→ Data for the task:
☆ ☆ ☆ ☆

(** X14. The configuration that [processTorResponse] reads.  Its outcome
    and its calls on the database depend on the configuration through the
    flag filter [Filter.matchFlags] alone: under any other configuration
    with the same filter the run is the same.  In particular
    [Filter.Running] and [Filter.Hibernating], set by the options [-run]
    and [-hib], do not select anything. *)
Theorem processing_reads_only_the_flag_filter (tor_response : TorResponse)
    (cfg : TorHistoryConfig) (w : World) :
  matchFlags (Filter cfg) = matchFlags (Filter (g_config w)) ->
  processTorResponse tor_response (with_config cfg w)
  = (fst (processTorResponse tor_response w),
     with_config cfg (snd (processTorResponse tor_response w))).
Proof.
  intros Hflt. unfold processTorResponse. revert w Hflt.
  induction (Relays tor_response) as [|relay rest IH]; intros w Hflt; [reflexivity|].
  cbn [for_each]. unfold bind.
  assert (Hone : processRelay relay (with_config cfg w)
                 = (fst (processRelay relay w), with_config cfg (snd (processRelay relay w)))).
  { unfold processRelay. cbn [with_config g_config g_db]. rewrite Hflt.
    destruct (negb _); [reflexivity|].
    destruct (g_db w) as [db|]; [|reflexivity].
    destruct (initialized db); [|reflexivity].
    apply config_blind_reconcileRelay. }
  rewrite Hone.
  destruct (processRelay_frame relay w) as (_ & _ & _ & Hcfg & _).
  destruct (processRelay relay w) as [[[]|msg|msg] w1]; cbn [fst snd] in *;
    [|reflexivity|reflexivity].
  apply IH. now rewrite Hcfg.
Qed.

(** ** Calls that a computation adds *)

Lemma adds_only_ret {A : Type} (P : DBCall -> Prop) (a : A) : adds_only P (ret a).
Proof. intros w. exists []. cbn. now rewrite app_nil_r. Qed.

Lemma adds_only_state {A : Type} (P : DBCall -> Prop) (m : M A) :
  (forall w, db_calls (snd (m w)) = db_calls w) -> adds_only P m.
Proof. intros Hm w. exists []. now rewrite Hm, app_nil_r. Qed.

Lemma adds_only_bind {A C : Type} (P : DBCall -> Prop) (m : M A) (k : A -> M C) :
  adds_only P m -> (forall a, adds_only P (k a)) -> adds_only P (bind m k).
Proof.
  intros Hm Hk w. unfold bind. destruct (Hm w) as (c1 & Hc1 & HP1).
  destruct (m w) as [[a|msg|msg] w1]; cbn [snd] in *; [|now exists c1|now exists c1].
  destruct (Hk a w1) as (c2 & Hc2 & HP2). exists (c1 ++ c2).
  rewrite Hc2, Hc1, <- app_assoc. split; [reflexivity|now apply Forall_app].
Qed.

Lemma adds_only_db_call {A : Type} (P : DBCall -> Prop) (c : DBCall)
    (method : DB -> A * DB) :
  P c -> adds_only P (db_call c method).
Proof.
  intros Hc w. unfold db_call. destruct (g_db w) as [db|].
  - destruct (method db) as [a db']. exists [c]. split; [reflexivity|now constructor].
  - exists []. cbn. now rewrite app_nil_r.
Qed.

Lemma adds_only_if {A : Type} (P : DBCall -> Prop) (b : bool) (m1 m2 : M A) :
  adds_only P m1 -> adds_only P m2 -> adds_only P (if b then m1 else m2).
Proof. now destruct b. Qed.

Lemma getConsensusDLTimestamp_state (filename : string) (w : World) :
  snd (getConsensusDLTimestamp filename w) = w.
Proof.
  unfold getConsensusDLTimestamp.
  destruct (negb _ && _); [reflexivity|].
  destruct (ts_candidates _ _); try reflexivity.
  now destruct (matchTimestampToFormats _ _).
Qed.

Lemma adds_only_initializeCaches (P : DBCall -> Prop) :
  P call_initCaches -> P call_initCountryNameCache ->
  (forall dlts, P (call_initializeLatestRelayDataCache dlts)) ->
  adds_only P initializeCaches.
Proof.
  intros H1 H2 H3 w. unfold initializeCaches.
  destruct (Enabled _).
  - revert w. change (adds_only P
      (db_exec call_initCaches initCaches ;;;
       db_exec call_initCountryNameCache initCountryNameCache ;;;
       dlts <- get_consensusDLTS ;;
       db_exec (call_initializeLatestRelayDataCache dlts)
               (initializeLatestRelayDataCache dlts))).
    unfold db_exec.
    repeat (apply adds_only_bind; [|intros ?]);
      try (now apply adds_only_db_call); try (now apply adds_only_state).
  - exists []. cbn. now rewrite app_nil_r.
Qed.

Lemma adds_only_refreshCaches (P : DBCall -> Prop) (num : Z) :
  P call_initCaches -> P call_initCountryNameCache ->
  (forall dlts, P (call_initializeLatestRelayDataCache dlts)) ->
  adds_only P (refreshCaches num).
Proof.
  intros H1 H2 H3 w. unfold refreshCaches. cbv zeta.
  destruct (_ =? 0); [exists []; cbn; now rewrite app_nil_r|].
  destruct (_ =? 0); [now apply adds_only_initializeCaches|].
  revert w. change (adds_only P reloadLatestRelayDataCache).
  unfold reloadLatestRelayDataCache, db_exec.
  apply adds_only_bind; [now apply adds_only_state|intros dlts].
  now apply adds_only_db_call.
Qed.

Lemma adds_only_logDataImport (P : DBCall -> Prop) (tor_response : TorResponse) :
  (forall v r b dlts, P (call_addToTorQueries v r b dlts)) ->
  adds_only P (logDataImport tor_response).
Proof.
  intros HP w. unfold logDataImport.
  destruct (g_db w) as [db|] eqn:Hdb; [|exists []; cbn; now rewrite app_nil_r].
  destruct (initialized db); [|exists []; cbn; now rewrite app_nil_r].
  unfold bind, get_consensusDLTS, db_exec, db_call. rewrite Hdb.
  exists [call_addToTorQueries (Response_Version tor_response) (Relays_published tor_response)
            (Bridges_published tor_response) (g_consensusDLTS w)].
  split; [reflexivity|]. constructor; [apply HP|constructor].
Qed.

Lemma returns_bind {A C : Type} (Q : C -> Prop) (m : M A) (k : A -> M C) :
  (forall a w r w', k a w = (Done r, w') -> Q r) ->
  forall w r w', bind m k w = (Done r, w') -> Q r.
Proof.
  intros Hk w r w'. unfold bind.
  destruct (m w) as [[a|msg|msg] w1]; [apply Hk|discriminate|discriminate].
Qed.

(** X16. A file that repeats the one before it.  In the loop of [main], a
    file after the first whose relays are those of the previous file (no
    fingerprint twice, every record deeply equal to itself) writes no
    relay data: whatever the state, the loop body adds only cache loads
    and the log of the import to the calls on the database, and when it
    returns the file is the next previous one. *)
Theorem repeated_file_writes_no_relay (num : Z) (fn : string)
    (decoded previous_tor_response : TorResponse) (w : World) :
  num <> 0 ->
  Relays decoded = Relays previous_tor_response ->
  NoDup (map Fingerprint (Relays decoded)) ->
  (forall n, In n (Relays decoded) -> DeepEqual n n = true) ->
  (exists calls,
     db_calls (snd (main_loop_body num fn decoded previous_tor_response w))
     = db_calls w ++ calls /\
     Forall (fun c => is_relay_write c = false) calls) /\
  (forall r w',
     main_loop_body num fn decoded previous_tor_response w = (Done r, w') -> r = decoded).
Proof.
  intros Hnum Hsame Hnd Hrefl.
  assert (Hshort : main_shortcut num previous_tor_response decoded
                   = Done (decoded, set_Relays decoded [])).
  { unfold main_shortcut. rewrite (proj2 (Z.eqb_neq _ _) Hnum). cbn [negb].
    now rewrite <- Hsame, (extract_same_snapshot _ Hnd Hrefl). }
  unfold main_loop_body. rewrite Hshort. split.
  - revert w.
    change (adds_only (fun c => is_relay_write c = false)
      (dlts <- getConsensusDLTimestamp fn ;;
       set_consensusDLTS dlts ;;;
       refreshCaches num ;;;
       logDataImport (set_Relays decoded []) ;;;
       processTorResponse (set_Relays decoded []) ;;;
       ret decoded)).
    apply adds_only_bind;
      [apply adds_only_state; intros w; now rewrite getConsensusDLTimestamp_state|intros dlts].
    apply adds_only_bind; [now apply adds_only_state|intros _].
    apply adds_only_bind; [now apply adds_only_refreshCaches|intros _].
    apply adds_only_bind; [now apply adds_only_logDataImport|intros _].
    apply adds_only_bind; [apply adds_only_ret|intros _; apply adds_only_ret].
  - revert w.
    apply returns_bind; intros dlts. apply returns_bind; intros _.
    apply returns_bind; intros _. apply returns_bind; intros _.
    apply returns_bind; intros _. intros w r w' [= <- _]. reflexivity.
Qed.

End EngineProperties.

(** * The node filter, the configuration and [main] *)

Section ProgramProperties.

Context {L : GoLib} {B : DBBackend} {O : GoOS}.

(** ** The node filter option *)

Lemma append_cons (c : ascii) (x y : string) : String c x +:+ y = String c (x +:+ y).
Proof. reflexivity. Qed.

Lemma strings_Split_nonempty (s : string) (sep : ascii) : strings_Split s sep <> [].
Proof.
  destruct s as [|c rest]; cbn [strings_Split]; [discriminate|].
  destruct (Ascii.eqb c sep); [discriminate|].
  destruct (strings_Split rest sep); discriminate.
Qed.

☆ ☆ ☆ ☆

→ What to produce:
Scan the entries above and show each line that contains the word "filename".

→ Result of the exercise:
Lemma getConsensusDLTimestamp_state (filename : string) (w : World) :
  snd (getConsensusDLTimestamp filename w) = w.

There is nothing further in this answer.